We have acted as counsel to Team, Inc., a Delaware corporation (the “Company”), in connection with the registration, pursuant to a Registration Statement on Form S-8 being filed with the Securities and Exchange Commission (the “Registration Statement”) under the Securities Act of 1933, as amended (the “Securities Act”), relating to the registration of an aggregate 211,523 shares of Common Stock of the Company, $0.30 par value per share (the “Common Stock”) that may be issued under the Furmanite Corporation 1994 Stock Incentive Plan (the “1994 Plan”). Certain outstanding awards under 1994 Plan have been assumed by the Company subject to appropriate adjustments pursuant to the terms of the Agreement and Plan of Merger dated November 1, 2015 by and among the Company, TFA, Inc., a wholly owned subsidiary of the Company and Furmanite Corporation (“Furmanite”) under which TFA, Inc. was merged with and into Furmanite with Furmanite surviving as a wholly owned subsidiary of the Company.

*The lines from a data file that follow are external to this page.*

(** * build-contrib.js: merged contribution calendar, verified model

    A shallow embedding of [scripts/build-contrib.js] (and of its richer
    variant, whose [renderSVG] also receives the raw counts and the totals;
    its definitions carry the suffix [_counts], everything else is shared).

    - A JavaScript [Date] is its time value: milliseconds since the epoch, a
      [Z].  Mutating methods ([setDate]) become functions returning the new
      time value; [new Date(d)] is the identity on time values.  The script
      only ever mutates a fresh copy ([new Date(from)], [new Date(fromDate)],
      [new Date(today)], [new Date(start)]), so the module-level [today] and
      [fromDate] keep their values throughout a run.
    - Local time is given by the time zone of the host, [LocalTZA] of
      ECMA-262: the offset in force at an instant, or at a local time.  The
      zones used below are [fixedOffset], whose offset never changes, and
      [America_New_York], which has daylight-saving time; statements that
      hold only without transitions are stated for [fixedOffset].  Time
      values are assumed to stay inside the range ECMAScript can represent,
      so no [Date] is invalid.
    - A JavaScript object used as a dictionary from strings to numbers is a
      [gmap string Z].  Counts are integers far below 2^53, so
      floating-point arithmetic on them is exact and [Z] models it.  The
      object that [mergeCalendars] updates is read with [base[date]], which
      also finds what every object inherits from [Object.prototype], and may
      then be given a string: it is a [gmap string value] of own properties,
      read with [get_property] and written with [set_property].
    - [throw] / rejected promises are the left injection of a sum type.
    - [process.env] is a [gmap string string]; a value that is a string or
      [undefined] is an [option string].  Strings are sequences of octets
      (UTF-8), which is what [encodeURIComponent] escapes.
    - What a fetcher sends is the record of the arguments of [fetch]; what it
      receives is an argument of the model.  So is the way the host answers
      the calls that write the output ([FileSystem]). *)

From Stdlib Require Import ZArith Lia String Ascii List.
From stdpp Require Import base numbers option list strings sorting gmap pretty.

Local Open Scope Z_scope.

(** ** ECMAScript date arithmetic (ECMA-262, "Time Values and Time Range") *)

Definition msPerDay : Z := 86400000.
Definition msPerHour : Z := 3600000.
Definition msPerMinute : Z := 60000.
Definition msPerSecond : Z := 1000.

Definition Day (t : Z) : Z := t / msPerDay.
Definition TimeWithinDay (t : Z) : Z := t mod msPerDay.
Definition WeekDay (t : Z) : Z := (Day t + 4) mod 7.

(** Proleptic Gregorian calendar: day number since 1970-01-01 to
    (year, month 1..12, day of month), by 400-year eras starting on 1 March. *)
Definition civil_from_days (z0 : Z) : Z * Z * Z :=
  let z := z0 + 719468 in
  let era := z / 146097 in
  let doe := z - era * 146097 in
  let yoe := (doe - doe / 1460 + doe / 36524 - doe / 146096) / 365 in
  let doy := doe - (365 * yoe + yoe / 4 - yoe / 100) in
  let mp := (5 * doy + 2) / 153 in
  let d := doy - (153 * mp + 2) / 5 + 1 in
  let m := if mp <? 10 then mp + 3 else mp - 9 in
  (yoe + era * 400 + (if m <=? 2 then 1 else 0), m, d).

(** The inverse direction: day number of a (year, month 1..12, day). *)
Definition days_from_civil (y0 m d : Z) : Z :=
  let y := y0 - (if m <=? 2 then 1 else 0) in
  let era := y / 400 in
  let yoe := y - era * 400 in
  let doy := (153 * (if 2 <? m then m - 3 else m + 9) + 2) / 5 + d - 1 in
  let doe := yoe * 365 + yoe / 4 - yoe / 100 + doy in
  era * 146097 + doe - 719468.

Definition YearFromTime (t : Z) : Z := (civil_from_days (Day t)).1.1.
(** Months are numbered 0..11 in ECMAScript. *)
Definition MonthFromTime (t : Z) : Z := (civil_from_days (Day t)).1.2 - 1.
Definition DateFromTime (t : Z) : Z := (civil_from_days (Day t)).2.
Definition HourFromTime (t : Z) : Z := (t / msPerHour) mod 24.
Definition MinFromTime (t : Z) : Z := (t / msPerMinute) mod 60.
Definition SecFromTime (t : Z) : Z := (t / msPerSecond) mod 60.
Definition msFromTime (t : Z) : Z := t mod msPerSecond.

(** [MakeDay year month date]: the day number of the first of the month,
    plus [date - 1]; [month] may lie outside 0..11 and carries into the year. *)
Definition MakeDay (year month date : Z) : Z :=
  let ym := year + month / 12 in
  let mn := month mod 12 in
  days_from_civil ym (mn + 1) 1 + date - 1.

Definition MakeDate (day time : Z) : Z := day * msPerDay + time.

(** ECMA-262 defines the year, month and date of a time value through the
    day number of the first day of a year, the length of a year and two
    tables over the day within the year; [civil_from_days] is checked
    against these definitions below. *)
Definition DayFromYear (y : Z) : Z :=
  365 * (y - 1970) + (y - 1969) / 4 - (y - 1901) / 100 + (y - 1601) / 400.

Definition DaysInYear (y : Z) : Z :=
  if negb (y mod 4 =? 0) then 365
  else if negb (y mod 100 =? 0) then 366
  else if negb (y mod 400 =? 0) then 365 else 366.

Definition InLeapYear (y : Z) : Z := DaysInYear y - 365.

Definition DayWithinYear (t : Z) : Z := Day t - DayFromYear (YearFromTime t).

Definition month_of_day_within_year (dwy leap : Z) : Z :=
  if dwy <? 31 then 0 else if dwy <? 59 + leap then 1 else if dwy <? 90 + leap then 2
  else if dwy <? 120 + leap then 3 else if dwy <? 151 + leap then 4
  else if dwy <? 181 + leap then 5 else if dwy <? 212 + leap then 6
  else if dwy <? 243 + leap then 7 else if dwy <? 273 + leap then 8
  else if dwy <? 304 + leap then 9 else if dwy <? 334 + leap then 10 else 11.

Definition date_of_day_within_year (dwy leap : Z) : Z :=
  match month_of_day_within_year dwy leap with
  | 0 => dwy + 1 | 1 => dwy - 30 | 2 => dwy - 58 - leap | 3 => dwy - 89 - leap
  | 4 => dwy - 119 - leap | 5 => dwy - 150 - leap | 6 => dwy - 180 - leap
  | 7 => dwy - 211 - leap | 8 => dwy - 242 - leap | 9 => dwy - 272 - leap
  | 10 => dwy - 303 - leap | _ => dwy - 333 - leap
  end.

As the basis for the opinion hereinafter expressed, we examined instruments, documents, and records which we deemed relevant and necessary for the basis of our opinion hereinafter expressed. In such examination, we have assumed the following: (a) the authenticity of original documents and the genuineness of all signatures, (b) the conformity to the originals of all documents submitted to us as copies; and (c) the truth, accuracy, and completeness of the information, representations, and warranties contained in the records, documents, instruments, and certificates we have reviewed.

Based on the foregoing and on such legal considerations as we deem relevant, we are of the opinion that the shares of Common Stock to be issued by the Company pursuant to the converted awards under 1994 Plan after the filing of this Registration Statement are validly authorized shares of Common Stock and, when issued pursuant to the provisions of 1994 Plan, will be legally issued, fully paid and nonassessable.

The foregoing opinion is limited to the General Corporation Law of the State of Delaware. We express no opinion herein as to any other laws, statutes, regulations or ordinances. This opinion is given as of the date hereof and we assume no obligation to update or supplement such opinion to reflect any facts or circumstances that may hereafter come to our attention or any changes that may hereafter occur.

We hereby consent to the filing of this opinion as an exhibit to the Registration Statement. In giving this consent, we do not admit that we are within the category of persons whose consent is required under Section 7 of the Securities Act and the rules and regulations thereunder.


This opinion is rendered on the date hereof, and we disclaim any duty to advise you regarding any changes in the matters addressed herein.

 

Very truly yours,

/s/ Locke Lord LLP

Locke Lord LLP

Exhibit 23.1

CONSENT OF INDEPENDENT REGISTERED PUBLIC ACCOUNTING FIRM

The Board of Directors and Stockholders

Team, Inc. and Subsidiaries:

We consent to the use of our reports dated August 7, 2015, with respect to the consolidated balance sheets of Team, Inc. and subsidiaries as of May 31, 2015 and 2014 and the related consolidated statements of income, comprehensive income, shareholders’ equity, and cash flows for each of the years in the three-year period ended May 31, 2015, and the effectiveness of internal control over financial reporting as of May 31, 2015, which reports appear in the May 31, 2015 annual report on Form 10-K of Team Inc., incorporated herein by reference.

 

/s/ KPMG LLP
Houston, Texas
February 29, 2016

Exhibit 23.2

Consent of Independent Public Accountants

We consent to the incorporation by reference in this registration statement on Form S-8 of Team, Inc., of our report dated March 27, 2015, relating to our audit of the consolidated financial statements of QualSpec Group, LLC as of December 31, 2014 and 2013, and for each of the years then ended, and our report dated March 25, 2014, relating to our audit of the consolidated financial statements of QualSpec Group, LLC as of December 31, 2013 and 2012, and for each of the years then ended which report appearing in the Current Report on Form 8-K/A of Team, Inc.